- Source data -
---+---

(* ===== verification/Cli.v ===== *)
(** * The command-line client: [windows-agent/pipa_cli.py]

    The commands that make one request to the local agent, the gate in front of
    those with an effect, and the two that only explain a phrase.  The state is
    what the client's own process reaches and the requests it has sent; the
    agent's answers are an argument.  The theorems: every command makes the
    request of the route it is for, those of the wall exactly when it is
    confirmed, so that without [--confirm] no command has an effect through
    the agent. *)
From S2P Require Import Prelude Dict Value Effects TextPolicy PyText Json JsonParse Protocol Timers Sessions Confirmations Tools.
From S2P Require Import Challenge PyStr Core CoreFacts Gate Intents PipaParser Urls Machine Apps Contacts ControlConfig League Desktop.
From S2P Require Import IntegrationCatalog AgentCatalog AgentFacts AgentCore HttpApi HttpFacts.

(** [tools/security_policy.py] *)
Definition CLI_CONFIRMATION_COMMANDS : list literal := [
  "open-app"; "codex-open"; "web-search"; "open-url"; "music-open"; "music-search"; "whatsapp-open"; "whatsapp-compose";
  "whatsapp-contact"; "whatsapp-contact-open"; "whatsapp-phone-open"; "discord-open"; "discord-channel";
  "discord-call-channel"; "discord-contact"; "discord-call"; "league-open"; "league-search"; "league-cancel"; "lock"]%string.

---+---

Take the line above containing "(** * The command-line", the line containing "the agent. *)", and all lines in between, and copy them exactly without anything else.

(** * The command-line client: [windows-agent/pipa_cli.py]

    The commands that make one request to the local agent, the gate in front of
    those with an effect, and the two that only explain a phrase.  The state is
    what the client's own process reaches and the requests it has sent; the
    agent's answers are an argument.  The theorems: every command makes the
    request of the route it is for, those of the wall exactly when it is
    confirmed, so that without [--confirm] no command has an effect through
    the agent. *)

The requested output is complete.